*** Records to use Section Begins ***
(* ===== verification/Randoms.v ===== *)
(** What the testers draw at random, and what is printed: [randstring], [makeSeed] and
    [random_handles] of the config.go files, [src/kvraft/utils.go] and
    [src/raft/util.go].  The random bytes and numbers are arguments. *)
From Stdlib Require Import Ascii.
From stdpp Require Import pretty.
From S2P Require Import Prelude Decimal Persister RaftTypes RaftTools RaftPrint Labrpc RaftConfig Tester.

(** ** Names *)

(** [base64.URLEncoding]: the character of six bits. *)
Definition url_char (x : Z) : ascii :=
  ascii_of_N (Z.to_N (if x <? 26 then 65 + x
    else if x <? 52 then 97 + (x - 26)
    else if x <? 62 then 48 + (x - 52)
    else if x =? 62 then 45 else 95)).

Fixpoint EncodeToString (b : list Z) : list ascii :=
  match b with
  | [] => []
  | [x] => [url_char (Z.shiftr x 2); url_char (Z.land (Z.shiftl x 4) 63); "="; "="]%char
  | [x; y] => [url_char (Z.shiftr x 2); url_char (Z.land (Z.lor (Z.shiftl x 4) (Z.shiftr y 4)) 63);
               url_char (Z.land (Z.shiftl y 2) 63); "="]%char
  | x :: y :: z :: b =>
    url_char (Z.shiftr x 2) :: url_char (Z.land (Z.lor (Z.shiftl x 4) (Z.shiftr y 4)) 63)
    :: url_char (Z.land (Z.lor (Z.shiftl y 2) (Z.shiftr z 6)) 63) :: url_char (Z.land z 63) :: EncodeToString b
  end.

(** [read] is what [crand.Read] puts into a slice of the given length. *)
Definition randstring (read : nat -> list Z) (n : Z) : go string :=
  if 2 * n <? 0 then Panic "makeslice: len out of range" else
  let b := read (Z.to_nat (2 * n)) in
  let s := EncodeToString b in
  if len s <? n then Panic "slice bounds out of range" else mret (String.string_of_list_ascii (take (Z.to_nat n) s)).

(** [Int] is [crand.Int], a number below its argument. *)
Definition makeSeed (Int : Z -> Z) : Z :=
  let max := Z.shiftl 1 62 in
  Int max.

(** The same functions in the other packages. *)
Module KvTest.
Definition randstring := randstring.
Definition makeSeed := makeSeed.
Definition checkTimeout := RaftConfig.checkTimeout.
End KvTest.
Module CtrlerTest.
Definition randstring := randstring.
End CtrlerTest.
Module ShardTest.
Definition randstring := randstring.
Definition makeSeed := makeSeed.
Definition checkTimeout := RaftConfig.checkTimeout.
Definition random_handles {A} (draws : list Z) (sa : list A) := Tester.random_handles 0 draws sa.
End ShardTest.

(** ** What is printed *)

Module KvPrint.
Definition selectColor (inputColor : string) : string :=
  let color := esc "[0m" in
  if String.eqb inputColor "red" then esc "[31m"
  else if String.eqb inputColor "green" then esc "[32m"
  else if String.eqb inputColor "yellow" then esc "[33m"
  else if String.eqb inputColor "blue" then esc "[34m"
  else if String.eqb inputColor "purple" then esc "[35m"
  else if String.eqb inputColor "skyblue" then esc "[36m"
  else if String.eqb inputColor "default" then esc "[0m"
  else color.

(** The line, without date and time. *)
Definition PrintLog (content color : string) (me : Z) (isServer : bool) : string :=
  let prefix := if isServer then "[lab3][Server " +:+ Itoa me +:+ "]" else "[lab3][Client " +:+ Itoa me +:+ "]" in
  selectColor color +:+ prefix +:+ Itoa me +:+ "]" +:+ content +:+ esc "[0m".

(** The number is printed a second time behind the prefix, with a bracket. *)
Lemma PrintLog_twice : PrintLog " Get" "blue" 3 true = esc "[34m" +:+ "[lab3][Server 3]3] Get" +:+ esc "[0m".
Proof. reflexivity. Qed.
End KvPrint.

(** [DPrintf]: the line it prints, if any. *)
Definition Debug : bool := false.
Definition DPrintf (line : string) : option string := if Debug then Some line else None.

(** ** Random strings *)

Definition url_safe (c : ascii) : Prop := exists x, 0 <= x < 64 /\ c = url_char x.

Lemma low_bits x : 0 <= Z.land x 63 < 64.
Proof. change 63 with (Z.ones 6). rewrite Z.land_ones by lia. apply Z.mod_pos_bound. lia. Qed.

Lemma high_bits x : 0 <= x < 256 -> 0 <= Z.shiftr x 2 < 64.
Proof. intros Hx. rewrite Z.shiftr_div_pow2 by lia. change (2 ^ 2) with 4. Z.to_euclidean_division_equations. lia. Qed.

(** Safe characters, then padding: at least four for three bytes. *)
Lemma encode_safe b : Forall (fun x => 0 <= x < 256) b ->
  exists safe pad, EncodeToString b = safe ++ pad /\ Forall url_safe safe /\ 4 * len b <= 3 * len safe.
Proof.
  assert (forall l, Forall (fun c => exists y, c = url_char (Z.land y 63) \/ 0 <= y < 256 /\ c = url_char (Z.shiftr y 2)) l ->
    Forall url_safe l) as Hsafe.
  { intros l Hl. eapply Forall_impl; [exact Hl |]. intros c (y & [-> | [Hy ->]]); eexists; (split; [|reflexivity]); [apply low_bits | by apply high_bits]. }
  remember (base.length b) as m eqn:Hm. revert b Hm. induction (lt_wf m) as [m _ IH]. intros b -> Hb.
  destruct b as [|x [|y [|z b]]]; repeat (apply Forall_cons in Hb as [? Hb]); cbn [EncodeToString].
  - by exists [], [].
  - exists [url_char (Z.shiftr x 2); url_char (Z.land (Z.shiftl x 4) 63)], ["="; "="]%char. split; [done |].
    split; [|cbn; lia]. apply Hsafe. repeat constructor; eauto.
  - exists [url_char (Z.shiftr x 2); url_char (Z.land (Z.lor (Z.shiftl x 4) (Z.shiftr y 4)) 63); url_char (Z.land (Z.shiftl y 2) 63)], ["="]%char.
    split; [done |]. split; [|cbn; lia]. apply Hsafe. repeat constructor; eauto.
  - destruct (IH (base.length b) ltac:(cbn; lia) b eq_refl Hb) as (safe & pad & -> & Hs & Hl).
    eexists (_ :: _ :: _ :: _ :: safe), pad. split; [reflexivity |]. split; [|cbn [base.length]; lia].
    do 4 (apply Forall_cons; split; [apply (Forall_singleton url_safe), Hsafe; repeat constructor; eauto |]). exact Hs.
Qed.

(** A random string has the length that is asked for, and no padding. *)
Lemma randstring_spec read n :
  0 <= n -> (forall k, base.length (read k) = k /\ Forall (fun x => 0 <= x < 256) (read k)) ->
  exists s, randstring read n = Done s /\ Z.of_nat (String.length s) = n /\ Forall url_safe (String.list_ascii_of_string s).
Proof.
  intros Hn Hr. destruct (Hr (Z.to_nat (2 * n))) as [Hl Hb]. unfold randstring.
  destruct (Z.ltb_spec (2 * n) 0); [lia |]. destruct (encode_safe _ Hb) as (safe & pad & -> & Hs & Hlen). rewrite Hl in Hlen.
  destruct (Z.ltb_spec (len (safe ++ pad)) n) as [Hlt|Hge]; [rewrite length_app in Hlt; lia |].
  rewrite take_app_le by lia. eexists. split; [done |]. rewrite String.list_ascii_of_string_of_list_ascii.
  split; [|by apply Forall_take].
  assert (forall l, String.length (String.string_of_list_ascii l) = base.length l) as -> by (induction l; cbn; congruence).
  rewrite length_take. lia.
Qed.

Lemma makeSeed_spec Int : (forall m, 0 < m -> 0 <= Int m < m) -> 0 <= makeSeed Int < 2 ^ 62.
Proof. intros H. apply (H (2 ^ 62)). lia. Qed.

(** ** Shuffles *)

Section shuffle.
Context {A : Type}.
Implicit Types (sa t : list A) (draws : list Z).

(** [rand.Intn(i + 1)] for the places from [i] on. *)
Definition drawn_from (i : Z) draws : Prop := forall (k : nat) j, draws !! k = Some j -> 0 <= j <= i + Z.of_nat k.

(** The exchange of two places. *)
Definition exchange (i j : nat) sa : list A :=
  match sa !! i, sa !! j with Some x, Some y => <[j := x]> (<[i := y]> sa) | _, _ => sa end.

Lemma exchange_length i j sa : base.length (exchange i j sa) = base.length sa.
Proof. unfold exchange. destruct (sa !! i), (sa !! j); by rewrite ?length_insert. Qed.

Lemma exchange_lookup i j sa k : (i < base.length sa)%nat -> (j < base.length sa)%nat ->
  exchange i j sa !! k = if decide (k = j) then sa !! i else if decide (k = i) then sa !! j else sa !! k.
Proof.
  intros [x Hx]%lookup_lt_is_Some_2 [y Hy]%lookup_lt_is_Some_2. unfold exchange. rewrite Hx, Hy.
  pose proof (lookup_lt_Some _ _ _ Hx). pose proof (lookup_lt_Some _ _ _ Hy).
  destruct (decide (k = j)) as [->|Hkj]; [by rewrite list_lookup_insert_eq by (by rewrite length_insert) |].
  rewrite list_lookup_insert_ne by done. destruct (decide (k = i)) as [->|Hki]; [by rewrite list_lookup_insert_eq |].
  by rewrite list_lookup_insert_ne.
Qed.

Lemma exchange_twice i j sa : (i < base.length sa)%nat -> (j < base.length sa)%nat -> exchange i j (exchange i j sa) = sa.
Proof.
  intros Hi Hj. apply list_eq. intros k. rewrite !exchange_lookup by (rewrite ?exchange_length; done).
  repeat case_decide; subst; try done.
Qed.

Lemma exchange_perm i j sa : (i < base.length sa)%nat -> (j < base.length sa)%nat -> exchange i j sa ≡ₚ sa.
Proof.
  intros Hi Hj. apply Permutation_inj. rewrite exchange_length. split; [done |].
  exists (fun k => if decide (k = j) then i else if decide (k = i) then j else k).
  split; [intros k1 k2; repeat case_decide; congruence |]. intros k. rewrite exchange_lookup by done. by repeat case_decide.
Qed.

Lemma random_handles_step i j draws sa : 0 <= i < len sa -> 0 <= j < len sa ->
  Tester.random_handles i (j :: draws) sa = Tester.random_handles (i + 1) draws (exchange (Z.to_nat i) (Z.to_nat j) sa).
Proof.
  intros Hi Hj. cbn [random_handles]. unfold exchange.
  destruct (go_index_total sa i Hi) as (x & -> & Hx). destruct (go_index_total sa j Hj) as (y & -> & Hy). rewrite Hx, Hy.
  cbn [mbind go_bind]. rewrite go_update_Done by done. cbn [mbind go_bind].
  rewrite go_update_Done by by rewrite length_insert. done.
Qed.

(** The shuffle ends, with a permutation. *)
Lemma random_handles_perm draws : forall i sa, 0 <= i -> i + len draws <= len sa -> drawn_from i draws ->
  exists t, Tester.random_handles i draws sa = Done t /\ t ≡ₚ sa.
Proof.
  induction draws as [|j draws IH]; intros i sa Hi Hl Hd; [by exists sa |]. cbn [base.length] in Hl.
  pose proof (Hd 0%nat j eq_refl). rewrite random_handles_step by lia.
  destruct (IH (i + 1) (exchange (Z.to_nat i) (Z.to_nat j) sa)) as (t & -> & Ht).
  - lia.
  - rewrite exchange_length. lia.
  - intros k j' Hk. specialize (Hd (S k) j' Hk). lia.
  - exists t. split; [done |]. rewrite Ht. apply exchange_perm; lia.
Qed.

Lemma random_handles_snoc draws j : forall i sa, 0 <= i -> i + len draws < len sa -> drawn_from i draws -> 0 <= j < len sa ->
  Tester.random_handles i (draws ++ [j]) sa
  = (t ← Tester.random_handles i draws sa; mret (exchange (Z.to_nat (i + len draws)) (Z.to_nat j) t)).
Proof.
  induction draws as [|j' draws IH]; intros i sa Hi Hl Hd Hj; cbn [app].
  - rewrite random_handles_step by lia. cbn. by rewrite Z.add_0_r.
  - cbn [base.length] in *. pose proof (Hd 0%nat j' eq_refl). rewrite !random_handles_step by lia.
    rewrite IH; [| lia | rewrite exchange_length; lia | | rewrite exchange_length; lia].
    + by replace (i + 1 + len draws) with (i + Z.of_nat (S (base.length draws))) by lia.
    + intros k j'' Hk. specialize (Hd (S k) j'' Hk). lia.
Qed.

(** Every order of the handles can come out: the last element is taken back to the last
    place, and the rest is an order of the elements before it. *)
Lemma random_handles_any n : forall sa t, (n <= base.length sa)%nat -> t ≡ₚ take n sa ->
  exists draws, base.length draws = n /\ drawn_from 0 draws /\ Tester.random_handles 0 draws sa = Done (t ++ drop n sa).
Proof.
  induction n as [|n IH]; intros sa t Hn Ht.
  - exists []. cbn in Ht. apply Permutation_nil_r in Ht as ->. split; [done |]. split; [|done]. intros k j Hk. by destruct k.
  - destruct (lookup_lt_is_Some_2 sa n) as [x Hx]; [lia |]. rewrite (take_S_r _ _ _ Hx) in Ht.
    pose proof (Permutation_length Ht) as Hlt. rewrite length_app, length_take in Hlt. cbn [base.length] in Hlt.
    assert (x ∈ t) as Hin by (rewrite Ht; apply elem_of_app; right; left). apply list_elem_of_lookup in Hin as [j Hj].
    pose proof (lookup_lt_Some _ _ _ Hj) as Hjt. set (u := exchange n j t).
    assert (base.length u = S n) as Hu by (unfold u; rewrite exchange_length; lia).
    assert (u !! n = Some x) as Hux.
    { unfold u. rewrite exchange_lookup by lia. case_decide as Hnj; [by subst |]. by rewrite decide_True. }
    assert (u = take n u ++ [x]) as Hsplit by (rewrite <- (take_S_r _ _ _ Hux), take_ge by lia; done).
    assert (take n u ≡ₚ take n sa) as Hperm.
    { apply (Permutation_app_inv_r [x]). rewrite <- Hsplit, <- Ht. apply exchange_perm; lia. }
    destruct (IH sa (take n u) ltac:(lia) Hperm) as (draws & Hl & Hd & Hr). exists (draws ++ [Z.of_nat j]).
    split; [rewrite length_app; cbn; lia |]. split.
    { intros k j' [Hk|[Hge Hk]]%lookup_app_Some; [by apply Hd |]. apply list_lookup_singleton_Some in Hk as [? <-]. lia. }
    rewrite random_handles_snoc by (try done; lia). rewrite Hr. cbn [mbind go_bind]. go_simpl. f_equal.
    rewrite Z.add_0_l, !Nat2Z.id, Hl.
    assert (drop n sa = x :: drop (S n) sa) as Hdrop by by rewrite (drop_S _ _ _ Hx).
    rewrite Hdrop. rewrite cons_middle, app_assoc, <- Hsplit.
    assert (forall i j (l1 l2 : list A), (i < base.length l1)%nat -> (j < base.length l1)%nat ->
      exchange i j (l1 ++ l2) = exchange i j l1 ++ l2) as Happ.
    { intros i j' l1 l2 [y Hy]%lookup_lt_is_Some_2 [z Hz]%lookup_lt_is_Some_2. unfold exchange.
      rewrite !lookup_app_l by (by eapply lookup_lt_Some). rewrite Hy, Hz.
      rewrite !insert_app_l; [done | rewrite ?length_insert; by eapply lookup_lt_Some..]. }
    rewrite Happ by lia. f_equal. unfold u. apply exchange_twice; lia.
Qed.
End shuffle.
*** Records to use Section Ends ***
• _What is needed_
Quote the data above from the line containing "destruct (Z.ltb_spec (2" to the line containing "Implicit Types (sa", inclusive, and stop.

• _Task solution_
  destruct (Z.ltb_spec (2 * n) 0); [lia |]. destruct (encode_safe _ Hb) as (safe & pad & -> & Hs & Hlen). rewrite Hl in Hlen.
  destruct (Z.ltb_spec (len (safe ++ pad)) n) as [Hlt|Hge]; [rewrite length_app in Hlt; lia |].
  rewrite take_app_le by lia. eexists. split; [done |]. rewrite String.list_ascii_of_string_of_list_ascii.
  split; [|by apply Forall_take].
  assert (forall l, String.length (String.string_of_list_ascii l) = base.length l) as -> by (induction l; cbn; congruence).
  rewrite length_take. lia.
Qed.

Lemma makeSeed_spec Int : (forall m, 0 < m -> 0 <= Int m < m) -> 0 <= makeSeed Int < 2 ^ 62.
Proof. intros H. apply (H (2 ^ 62)). lia. Qed.

(** ** Shuffles *)

Section shuffle.
Context {A : Type}.
Implicit Types (sa t : list A) (draws : list Z).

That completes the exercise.